What you are asked to do: Go from the first line below to the one with "Modelling conventions." and print each line exactly.

[Collected data]

(** * typescript-retry-decorator: the retry engine of [retry.decorator.ts]

    A shallow embedding of [createRetryHandler] and of the functions it
    closes over ([retryAsync], [sleepWithAbort], [canRetry],
    [setExponentialBackOffPolicyDefault]), of the two error classes the
    module exports, and of the options object shared between the caller and
    the handler.

    Modelling conventions.
    - A JavaScript [number] is an integer of [Z] (milliseconds, attempt
      counts, multipliers); [Math.pow], [Math.min], [*] and [+] are then the
      operations of [Z], exact as long as every magnitude stays below 2^53.
    - An optional property is an [option]; [None] is [undefined].  For the
      local variable [backOff], [None] also stands for [NaN], the value
      arithmetic on [undefined] produces: both are falsy and both propagate
      through [*] and [Math.min].
    - [await]ed host activity (the wrapped operation, timers, abort events)
      is explicit state passing over a world [W]; one call of the handler is
      sequential, so a run is a function of the world it starts in.  Time
      is the logical time of the host; a timer waits [timer_delay] of the
      delay it is asked for.
    - The options object lives in a heap cell: the caller and the closure
      returned by [createRetryHandler] hold the same reference. *)

From Stdlib Require Import ZArith String List Lia Bool DecimalString.
From stdpp Require Import base option gmap strings.
Import ListNotations.

Local Open Scope string_scope.
Local Open Scope Z_scope.

(** ** Errors *)

(** A class is identified by its name; an error object carries its message
    and the constructors on its prototype chain, most derived first
    ([new SyntaxError(m)] has chain [SyntaxError; Error]). *)
Definition ErrorConstructor := string.

Record JsError := {
  err_message : string;
  err_chain : list ErrorConstructor
}.

(** [e instanceof errorType] *)
Definition instanceof (e : JsError) (errorType : ErrorConstructor) : bool :=
  existsb (String.eqb errorType) (err_chain e).

(** [`${n}`] for an integer-valued number. *)
Definition number_to_string (n : Z) : string :=
  NilZero.string_of_int (Z.to_int n).

(** [class AbortError extends Error]: [code = 'ABORT_ERR'], the constructor
    passes [message] (default ['The operation was aborted']) to [super] and
    sets [name]. *)
Record AbortError := {
  abort_message : string;
  abort_name : string;
  abort_code : string
}.

Definition new_AbortError (message : option string) : AbortError :=
  {| abort_message := default "The operation was aborted" message;
     abort_name := "AbortError";
     abort_code := "ABORT_ERR" |}.

(** [class MaxAttemptsError extends Error]: [code = '429'], the message is
    the template string of the constructor. *)
Record MaxAttemptsError := {
  max_message : string;
  max_code : string;
  retryCount : Z;
  originalError : JsError
}.

Definition new_MaxAttemptsError (original : JsError) (count : Z)
  : MaxAttemptsError :=
  {| max_message :=
       "Max retry reached: " +:+ number_to_string count
         +:+ ", original error: " +:+ err_message original;
     max_code := "429";
     retryCount := count;
     originalError := original |}.

(** What a rejected promise of the handler can carry.  [ThrowTypeError] is
    the engine reading a property of [undefined]. *)
Inductive Thrown :=
| ThrowOriginal (e : JsError)
| ThrowAbort (a : AbortError)
| ThrowMaxAttempts (m : MaxAttemptsError)
| ThrowTypeError.

(** ** Options *)

Inductive BackOffPolicy := FixedBackOffPolicy | ExponentialBackOffPolicy.

Record ExponentialOption := {
  maxInterval : Z;
  multiplier : Z
}.

(** An [AbortSignal] object, by identity; its [aborted] flag is host state. *)
Definition AbortSignal := nat.

(** [interface RetryOptions] *)
Record RetryOptions := {
  maxAttempts : Z;
  backOffPolicy : option BackOffPolicy;
  backOff : option Z;
  doRetry : option (JsError -> bool);
  value : option (list ErrorConstructor);
  exponentialOption : option ExponentialOption;
  reraise : option bool;
  signal : option AbortSignal
}.

(** The object a caller hands over.  JavaScript objects are open: next to
    the properties [RetryOptions] declares, the callers of the test suite
    also set [useJitter] and [jitterType].  The interface does not declare
    them and no statement of [retry.decorator.ts] reads them. *)
Record OptionsObject := {
  props : RetryOptions;
  useJitter : option bool;
  jitterType : option string
}.

Definition policy_is_exponential (p : option BackOffPolicy) : bool :=
  match p with
  | Some ExponentialBackOffPolicy => true
  | _ => false
  end.

(** Truthiness of a number: [undefined], [NaN] and [0] are falsy. *)
Definition truthy_number (n : option Z) : bool :=
  match n with
  | Some x => negb (x =? 0)
  | None => false
  end.

Definition truthy_flag (b : option bool) : bool := default false b.

Definition set_backOff (o : RetryOptions) (b : option Z) : RetryOptions :=
  {| maxAttempts := maxAttempts o;
     backOffPolicy := backOffPolicy o;
     backOff := b;
     doRetry := doRetry o;
     value := value o;
     exponentialOption := exponentialOption o;
     reraise := reraise o;
     signal := signal o |}.

Definition set_exponentialOption (o : RetryOptions)
    (eo : option ExponentialOption) : RetryOptions :=
  {| maxAttempts := maxAttempts o;
     backOffPolicy := backOffPolicy o;
     backOff := backOff o;
     doRetry := doRetry o;
     value := value o;
     exponentialOption := eo;
     reraise := reraise o;
     signal := signal o |}.

Definition set_props (o : OptionsObject) (p : RetryOptions) : OptionsObject :=
  {| props := p; useJitter := useJitter o; jitterType := jitterType o |}.

(** [{ ...{ maxInterval: 2000, multiplier: 2 }, ...opts.exponentialOption }]:
    the declared type of [exponentialOption] has both properties, so a
    supplied object overrides both defaults; spreading [undefined] adds
    nothing. *)
Definition default_exponentialOption : ExponentialOption :=
  {| maxInterval := 2000; multiplier := 2 |}.

Definition spread_exponentialOption (supplied : option ExponentialOption)
  : ExponentialOption :=
  match supplied with
  | Some eo => {| maxInterval := maxInterval eo; multiplier := multiplier eo |}
  | None => default_exponentialOption
  end.

(** [setExponentialBackOffPolicyDefault(opts)], on the object itself:
    [!opts.backOff && (opts.backOff = 1000)], then the assignment of the
    merged [exponentialOption]. *)
Definition setExponentialBackOffPolicyDefault (opts : RetryOptions)
  : RetryOptions :=
  let opts1 :=
    if truthy_number (backOff opts) then opts
    else set_backOff opts (Some 1000) in
  set_exponentialOption opts1
    (Some (spread_exponentialOption (exponentialOption opts1))).

(** ** The heap: the caller's object and the handler's closure *)

Definition loc := positive.

Record RetryHandler := { captured_options : loc }.

Inductive Completion (A : Type) :=
| Normal (a : A)
| Abrupt (t : Thrown).
Arguments Normal {A} a.
Arguments Abrupt {A} t.

(** [createRetryHandler(options)]: defaults are written into the object
    [options] refers to, and the returned [retryAsync] closes over that same
    reference.  A reference to no object is [undefined], whose property
    read throws. *)
Definition createRetryHandler (options : loc) (h : gmap loc OptionsObject)
  : Completion (RetryHandler * gmap loc OptionsObject) :=
  match h !! options with
  | None => Abrupt ThrowTypeError
  | Some o =>
      let h' :=
        if policy_is_exponential (backOffPolicy (props o))
        then <[options := set_props o
                 (setExponentialBackOffPolicyDefault (props o))]> h
        else h in
      Normal ({| captured_options := options |}, h')
  end.

(** The state of the options object once [createRetryHandler] has returned,
    which is what every later call of the handler reads. *)
Definition options_after_construction (o : OptionsObject) : OptionsObject :=
  if policy_is_exponential (backOffPolicy (props o))
  then set_props o (setExponentialBackOffPolicyDefault (props o))
  else o.

(** ** The host *)

(** What the engine cannot see into: the state of abort signals and the
    passing of time.  [aborted s w] is [s.aborted] in world [w];
    [abort_after s w = Some t] says that signal [s] dispatches its [abort]
    event [t] milliseconds after [w] if the engine does nothing but wait;
    [elapse t w] is the world [t] milliseconds later. *)
Class Host (W : Type) := {
  aborted : AbortSignal -> W -> bool;
  abort_after : AbortSignal -> W -> option Z;
  elapse : Z -> W -> W
}.

(** Outcome of one [await fn.apply(context, args)]. *)
Inductive Outcome (V : Type) :=
| Returned (v : V)
| Threw (e : JsError).
Arguments Returned {V} v.
Arguments Threw {V} e.

(** How the promise of [retryAsync] settles; [FulfilledUndefined] is the
    function body running off its end. *)
Inductive Settled (V : Type) :=
| Fulfilled (v : V)
| FulfilledUndefined
| Rejected (t : Thrown).
Arguments Fulfilled {V} v.
Arguments FulfilledUndefined {V}.
Arguments Rejected {V} t.

(** How a wait ends: the timer's [resolve], or [onAbort] after [t] ms. *)
Inductive Wake :=
| TimerFired
| AbortFired (t : Z).

(** What a run does that an observer can count: invocations of the wrapped
    operation and backoff waits, each tagged with the loop index [i]. *)
Inductive Event (V : Type) :=
| Invoked (i : Z) (o : Outcome V)
| Slept (i : Z) (ms : Z) (wake : Wake).
Arguments Invoked {V} i o.
Arguments Slept {V} i ms wake.

Record Run (W V : Type) := {
  settled : Settled V;
  events : list (Event V);
  final : W
}.
Arguments settled {W V} r.
Arguments events {W V} r.
Arguments final {W V} r.

Definition prepend {W V} (evs : list (Event V)) (r : Run W V) : Run W V :=
  {| settled := settled r; events := evs ++ events r; final := final r |}.

Definition is_invocation {V} (ev : Event V) : bool :=
  match ev with
  | Invoked _ _ => true
  | Slept _ _ _ => false
  end.

Fixpoint invocations {V} (evs : list (Event V)) : Z :=
  match evs with
  | [] => 0
  | ev :: evs' =>
      (if is_invocation ev then 1 else 0) + invocations evs'
  end.

(** What [setTimeout(f, ms)] really waits.  The timers of Node.js take a
    delay between 1 and 2^31 - 1 as it is and set any other delay to 1. *)
Definition timer_delay (ms : Z) : Z :=
  if (1 <=? ms) && (ms <=? 2147483647) then ms else 1.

Answer space:
(** * typescript-retry-decorator: the retry engine of [retry.decorator.ts]

    A shallow embedding of [createRetryHandler] and of the functions it
    closes over ([retryAsync], [sleepWithAbort], [canRetry],
    [setExponentialBackOffPolicyDefault]), of the two error classes the
    module exports, and of the options object shared between the caller and
    the handler.

    Modelling conventions.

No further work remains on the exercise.